INPUT DATA section start

(** Modelled from the spec: [Entity.get_by_name], the lookup on the
    secondary key (kind, name) of section 3.  It takes the positional
    arguments of the call; with any other number of them the call itself
    fails.  No match is Python's [None]. *)
Definition get_by_name (db : Store) (args : list string)
    : Result (option Entity) :=
  match args with
  | [k; n] =>
      Ok (option_map (fun r => mkEntity (e_uuid r))
            (find (fun r => (e_kind r =? k) && (e_name r =? n))
                  (entities db)))
  | _ => Raise TypeError
  end.

(** Truth of what a point lookup returned. *)
Definition lookup_bool (db : Store) (r : option Entity) : bool :=
  match r with Some e => entity_bool db e | None => false end.

(** Every identifier in use, over the four tables. *)
Definition used_uuids (db : Store) : list string :=
  map e_uuid (entities db) ++ map a_uuid (attributes_tbl db)
  ++ map l_uuid (links_tbl db) ++ map p_uuid (permissions_tbl db).

Fixpoint pad (n : nat) : string :=
  match n with
  | O => EmptyString
  | S m => String "u"%char (pad m)
  end.

(** Modelled from the spec: a fresh identifier.  The generator of the
    storage module is random; here it is the text one longer than every
    identifier in [used]. *)
Definition fresh_uuid (used : list string) : string :=
  pad (S (list_max (map String.length used))).

(** Modelled from the spec: the capabilities of section 4.2, all of which
    the owner role holds on an entity it owns. *)
Definition capabilities : list string := ["read"; "write"; "link"; "grant"].

Fixpoint grant_all (used : list string) (role e : string)
    (caps : list string) : list PermissionRow :=
  match caps with
  | [] => []
  | c :: rest =>
      let u := fresh_uuid used in
      mkPermissionRow u role e c :: grant_all (u :: used) role e rest
  end.

(** Modelled from the spec: [Entity.create(kind, name, owner)]: a new
    entity under a fresh identifier, owned by the role [owner]. *)
Definition create (db : Store) (k n : string) (owner : Entity)
    : Store * Entity :=
  let u := fresh_uuid (used_uuids db) in
  (mkStore (entities db ++ [mkEntityRow u k n])
           (attributes_tbl db)
           (links_tbl db)
           (permissions_tbl db
            ++ grant_all (u :: used_uuids db) (uuid owner) u capabilities),
   mkEntity u).

(** Modelled from the spec: [Entity.delete_attributes(key, context=...)]:
    needs the write capability, then drops every attribute of the entity
    under that key. *)
Definition delete_attributes (db : Store) (ctx : RequestContext)
    (e : Entity) (key : string) : Store * Result unit :=
  match require db ctx e "write" with
  | inl ex => (db, Raise ex)
  | inr _ =>
      (mkStore (entities db)
               (filter (fun a =>
                          negb ((a_entity_uuid a =? uuid e)
                                && (a_key a =? key)))
                       (attributes_tbl db))
               (links_tbl db)
               (permissions_tbl db),
       Ok tt)
  end.

(** Modelled from the spec: [Entity.set_name(name, context=...)] of section
    4.4: needs the write capability, then renames the entity in place. *)
Definition set_name (db : Store) (ctx : RequestContext) (e : Entity)
    (n : string) : Store * Result unit :=
  match require db ctx e "write" with
  | inl ex => (db, Raise ex)
  | inr _ =>
      (mkStore (map (fun r => if e_uuid r =? uuid e
                              then mkEntityRow (e_uuid r) (e_kind r) n
                              else r)
                    (entities db))
               (attributes_tbl db)
               (links_tbl db)
               (permissions_tbl db),
       Ok tt)
  end.

End Database.

(** ** The servicer of kama/server.py *)

Module Server.
Import Database.

(** What a unary handler hands back: the status code it set on the gRPC
    context ([OK] unless [set_code] was called) and the reply message. *)
Record Response (A : Type) : Type := mkResponse {
  code : StatusCode;
  reply : A
}.
Arguments mkResponse {A} _ _.
Arguments code {A} _.
Arguments reply {A} _.

(** How a streaming handler (a generator) ends. *)
Inductive Terminated : Type :=
| Finished
| Raised (e : Exn).

(** The status the caller observes for a stream. *)
Definition status_of (t : Terminated) : StatusCode :=
  match t with
  | Finished => OK
  | Raised _ => UNKNOWN
  end.

(** A value handed to [yield]: a message, or a database object (the result
    of [Entity(...)] or of [get_by_name], [None] included). *)
Inductive Yielded : Type :=
| YPb (pb : EntityPb)
| YDb (r : option Entity).

(** *** entity_to_pb *)

Definition attribute_to_pb (db : Store) (e : Entity) (a : AttributeRow)
    : AttributePb :=
  mkAttributePb (a_uuid a)
                (Some (mkRef (a_entity_uuid a) (kind db e) (name db e)))
                (a_key a) (a_value a).

Definition link_to_pb (l : LinkRow) : LinkPb :=
  mkLinkPb (l_uuid l)
           (Some (mkRef (l_from_uuid l) EmptyString EmptyString))
           (Some (mkRef (l_to_uuid l) EmptyString EmptyString)).

Definition permission_to_pb (p : PermissionRow) : PermissionPb :=
  mkPermissionPb (p_uuid p)
                 (Some (mkRef (p_role_uuid p) EmptyString EmptyString))
                 (Some (mkRef (p_entity_uuid p) EmptyString EmptyString))
                 (p_name p).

INPUT DATA section end

WHAT IS EXPECTED:
Nothing but the lines from the one with "(** *** entity_to_pb *)" through the final line of the records above should appear, each copied exactly.

WORKED SOLUTION:
(** *** entity_to_pb *)

Definition attribute_to_pb (db : Store) (e : Entity) (a : AttributeRow)
    : AttributePb :=
  mkAttributePb (a_uuid a)
                (Some (mkRef (a_entity_uuid a) (kind db e) (name db e)))
                (a_key a) (a_value a).

Definition link_to_pb (l : LinkRow) : LinkPb :=
  mkLinkPb (l_uuid l)
           (Some (mkRef (l_from_uuid l) EmptyString EmptyString))
           (Some (mkRef (l_to_uuid l) EmptyString EmptyString)).

Definition permission_to_pb (p : PermissionRow) : PermissionPb :=
  mkPermissionPb (p_uuid p)
                 (Some (mkRef (p_role_uuid p) EmptyString EmptyString))
                 (Some (mkRef (p_entity_uuid p) EmptyString EmptyString))
                 (p_name p).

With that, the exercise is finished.